The Salesforce.com Foundation provides two types of grants as part of its
1/1/1 Model. The Turn It Up grant is designed to support current
salesforce.com nonprofit customers with innovative and replicable project
proposals that want to "Turn Up" their use of Salesforce to provide deeper
and measurable benefit to their organization as well as the greater sector.
The Technology for Youth Development grant is designed for youth-serving
organizations that wish to integrate technology into their organization in
order to further their mission and enhance the lives of the youth they
serve.
Unique to the Salesforce.com Foundation's grant program is the deep
involvement of its Council whose mission is to enhance the success of the
grantees by giving them access to internal salesforce.com resources. Each
grantee has a dedicated sub-committee of salesforce.com employees who serve
as advocates, provide product expertise and foster relationships amongst
the nonprofits for sharing best practices.
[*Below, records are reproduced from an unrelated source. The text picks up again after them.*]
(** * osearch: searching an Obsidian vault for Alfred

    A shallow embedding of [osearch.go] (the variant that reads the vault
    registry) and of its sibling without registry lookup, together with the
    properties of the text-processing seam: title and URL construction,
    front truncation, the two result-shaping loops and the serialisation of
    the result set.

    Go strings are byte sequences: they are modelled as [list ascii].  Go's
    [int] is a 64-bit two's-complement integer: it is modelled as [Z] with
    the wrap-around of every arithmetic operation written out.  A slice
    expression that is out of range panics: slicing returns [option]. *)

From Stdlib Require Import ZArith Ascii String Lia.
From stdpp Require Import gmap strings list.

Local Open Scope Z_scope.

(** ** Bytes, strings and machine integers *)

Abbreviation gostring := (list ascii).

(** A string literal of the source, as bytes. *)
Definition str (s : string) : gostring := String.list_ascii_of_string s.

Definition byte_val (c : ascii) : Z := Z.of_N (N_of_ascii c).

Definition min_int : Z := - 2 ^ 63.
Definition max_int : Z := 2 ^ 63 - 1.

(** Two's-complement wrap-around of a mathematical integer into [int]. *)
Definition wrap (z : Z) : Z := (z + 2 ^ 63) mod 2 ^ 64 - 2 ^ 63.

Definition int_add (a b : Z) : Z := wrap (a + b).
Definition int_sub (a b : Z) : Z := wrap (a - b).

Definition in_int (z : Z) : Prop := min_int <= z <= max_int.

(** [len(s)] *)
Definition len {A} (s : list A) : Z := Z.of_nat (length s).

(** The strings a Go program can hold: their length is an [int]. *)
Definition go_string (s : gostring) : Prop := len s <= max_int.

(** [s[lo:hi]]; out of range is a run-time panic. *)
Definition slice (s : gostring) (lo hi : Z) : option gostring :=
  if (0 <=? lo) && (lo <=? hi) && (hi <=? len s)
  then Some (take (Z.to_nat (hi - lo)) (drop (Z.to_nat lo) s))
  else None.

(** [s[lo:]] *)
Definition slice_from (s : gostring) (lo : Z) : option gostring :=
  slice s lo (len s).

(** ** The [strings] package *)

(** [strings.HasPrefix(s, prefix)] *)
Fixpoint strings_HasPrefix (s prefix : gostring) : bool :=
  match prefix, s with
  | [], _ => true
  | _ :: _, [] => false
  | p :: prefix', c :: s' =>
      if decide (c = p) then strings_HasPrefix s' prefix' else false
  end.

(** [strings.HasSuffix(s, suffix)]:
    [len(s) >= len(suffix) && s[len(s)-len(suffix):] == suffix] *)
Definition strings_HasSuffix (s suffix : gostring) : bool :=
  (len suffix <=? len s) &&
  bool_decide (drop (length s - length suffix) s = suffix).

(** Position of the first instance of [substr] in [s], if any. *)
Fixpoint index_of (s substr : gostring) : option nat :=
  if strings_HasPrefix s substr then Some 0%nat
  else match s with
       | [] => None
       | _ :: s' => S <$> index_of s' substr
       end.

(** Position of the last instance of [substr] in [s], if any. *)
Fixpoint last_index_of (s substr : gostring) : option nat :=
  match s with
  | [] => if strings_HasPrefix [] substr then Some 0%nat else None
  | _ :: s' =>
      match last_index_of s' substr with
      | Some i => Some (S i)
      | None => if strings_HasPrefix s substr then Some 0%nat else None
      end
  end.

Definition found (o : option nat) : Z :=
  match o with Some i => Z.of_nat i | None => -1 end.

(** [strings.Index(s, substr)]: the index of the first instance, or -1. *)
Definition strings_Index (s substr : gostring) : Z := found (index_of s substr).

(** [strings.LastIndex(s, substr)]: the index of the last instance, or -1. *)
Definition strings_LastIndex (s substr : gostring) : Z :=
  found (last_index_of s substr).

(** [p] occurs in [s] at byte offset [i]. *)
Definition occurs_at (s p : gostring) (i : nat) : Prop :=
  (i <= length s)%nat /\ p `prefix_of` drop i s.

(** [b] is the offset of the last byte [c] of [s] before offset [cut]. *)
Definition last_before (s : gostring) (c : ascii) (cut b : nat) : Prop :=
  (b < cut)%nat /\ s !! b = Some c /\
  forall j, (b < j < cut)%nat -> s !! j <> Some c.

(** ** Titles *)

(** [[
func withoutMd(filename string) string {
	if strings.HasSuffix(filename, ".md") {
		return filename[0 : len(filename)-3]
	}
	return filename
}
]] *)
Definition withoutMd (filename : gostring) : option gostring :=
  if strings_HasSuffix filename (str ".md")
  then slice filename 0 (int_sub (len filename) 3)
  else Some filename.

(** ** Truncation from the front *)

(** [[
func fruncate(s string, p string, n int, m int) string {
	index := strings.Index(s, p)
	if index > n {
		max := index - n
		min := max - m
		breakIndex := strings.LastIndex(s[0:max], " ")
		if breakIndex > 0 && breakIndex >= min {
			return s[breakIndex+1:]
		}
		return s[max:]
	}
	return s
}
]] *)
Definition fruncate (s p : gostring) (n m : Z) : option gostring :=
  let index := strings_Index s p in
  if n <? index then
    let max := int_sub index n in
    let min := int_sub max m in
    head ← slice s 0 max;
    let breakIndex := strings_LastIndex head (str " ") in
    if (0 <? breakIndex) && (min <=? breakIndex)
    then slice_from s (int_add breakIndex 1)
    else slice_from s max
  else Some s.

(** ** The [net/url] package: path-segment escaping *)

Definition between (lo : Z) (c : ascii) (hi : Z) : bool :=
  (lo <=? byte_val c) && (byte_val c <=? hi).

(** [c] is one of the bytes of [set]. *)
Definition one_of (c : ascii) (set : string) : bool :=
  existsb (fun d => bool_decide (c = d)) (str set).

(** [shouldEscape(c, encodePathSegment)]: alphanumerics and the marks
    [-_.~] are never escaped; of the reserved bytes [$&+,/:;=?@] a path
    segment escapes only [/ ; , ?]; everything else is escaped. *)
Definition shouldEscape (c : ascii) : bool :=
  if between 97 c 122 || between 65 c 90 || between 48 c 57 then false
  else if one_of c "-_.~" then false
  else if one_of c "$&+,/:;=?@" then one_of c "/;,?"
  else true.

Definition byte_of (z : Z) : ascii := ascii_of_N (Z.to_N z).

(** [upperhex[i]] *)
Definition upperhex (i : Z) : ascii :=
  nth (Z.to_nat i) (str "0123456789ABCDEF") "0"%char.

(** What [escape] writes for one byte of the input:
    ['%'], [upperhex[c>>4]], [upperhex[c&15]] or the byte itself. *)
Definition escape_byte (c : ascii) : gostring :=
  if shouldEscape c
  then ["%"%char; upperhex (Z.shiftr (byte_val c) 4);
        upperhex (Z.land (byte_val c) 15)]
  else [c].

(** [url.PathEscape(s)], that is [escape(s, encodePathSegment)]. *)
Fixpoint url_PathEscape (s : gostring) : gostring :=
  match s with
  | [] => []
  | c :: s' => escape_byte c ++ url_PathEscape s'
  end.

(** [unhex(c)], defined on the bytes for which [ishex(c)] holds. *)
Definition unhex (c : ascii) : option Z :=
  if between 48 c 57 then Some (byte_val c - 48)
  else if between 97 c 102 then Some (byte_val c - 97 + 10)
  else if between 65 c 70 then Some (byte_val c - 65 + 10)
  else None.

(** Percent-decoding, as [url.PathUnescape] does it: ['%'] followed by two
    hexadecimal digits is one byte, a ['%'] followed by anything else is an
    error, every other byte stands for itself. *)
Fixpoint url_PathUnescape (s : gostring) : option gostring :=
  match s with
  | [] => Some []
  | c :: r =>
      if decide (c = "%"%char) then
        match r with
        | h1 :: h2 :: r' =>
            hi ← unhex h1; lo ← unhex h2; t ← url_PathUnescape r';
            Some (byte_of (Z.lor (Z.shiftl hi 4) lo) :: t)
        | _ => None
        end
      else (c ::.) <$> url_PathUnescape r
  end.

(** [[
func asObsidianUrl(path string, vault string) string {
	return fmt.Sprintf("obsidian://open?vault=%s&file=%s", vault, url.PathEscape(path))
}
]] *)
Definition asObsidianUrl (path vault : gostring) : gostring :=
  str "obsidian://open?vault=" ++ vault ++ str "&file=" ++ url_PathEscape path.

(** Number of literal ampersands in a text. *)
Definition count_amp (s : gostring) : nat :=
  length (filter (fun c => c = "&"%char) s).

(** ** The [path/filepath] package *)

(** The reversed path without its trailing separators. *)
Fixpoint strip_separators (rev_path : gostring) : gostring :=
  match rev_path with
  | c :: r => if decide (c = "/"%char) then strip_separators r else rev_path
  | [] => []
  end.

(** The reversed last element: the bytes up to the first separator. *)
Fixpoint until_separator (rev_path : gostring) : gostring :=
  match rev_path with
  | c :: r => if decide (c = "/"%char) then [] else c :: until_separator r
  | [] => []
  end.

(** [filepath.Base(path)] with ['/'] as the separator: the last element of
    the path, trailing separators removed first; ["."] for the empty path
    and ["/"] for a path of separators only. *)
Definition filepath_Base (path : gostring) : gostring :=
  match path with
  | [] => str "."
  | _ =>
      match reverse (until_separator (strip_separators (reverse path))) with
      | [] => str "/"
      | base => base
      end
  end.

(** ** Splitting and joining *)

(** [strings.Split(s, sep)] for a separator of one byte, as at both call
    sites: the substrings between the separators, one more than there are
    separators. *)
Fixpoint strings_Split (s : gostring) (sep : ascii) : list gostring :=
  match s with
  | [] => [[]]
  | c :: s' =>
      if decide (c = sep) then [] :: strings_Split s' sep
      else match strings_Split s' sep with
           | tok :: toks => (c :: tok) :: toks
           | [] => [[c]]
           end
  end.

(** [strings.Join(elems, sep)] *)
Fixpoint strings_Join (elems : list gostring) (sep : gostring) : gostring :=
  match elems with
  | [] => []
  | [e] => e
  | e :: rest => e ++ sep ++ strings_Join rest sep
  end.

(** ** Results *)

(** [[
type AlfredResult struct {
	Type     string `json:"type"`
	Title    string `json:"title"`
	Subtitle string `json:"subtitle"`
	Arg      string `json:"arg"`
}
]] *)
Record AlfredResult := {
  Type_ : gostring;
  Title : gostring;
  Subtitle : gostring;
  Arg : gostring
}.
This program is a key
component of salesforce.com's 1/1/1 Model to deeply integrate with the
nonprofits it serves rather than just providing monetary support.
2008 "Turn It Up" Grant Recipients
United States - Atlas Service Corps, Inc. "Turn it Up"
International - To expand its use of Salesforce to manage its
administration and outreach to the global nonprofit community as part of
its innovative fellowship program that brings nonprofit leaders from the
developing world to volunteer in the U.S.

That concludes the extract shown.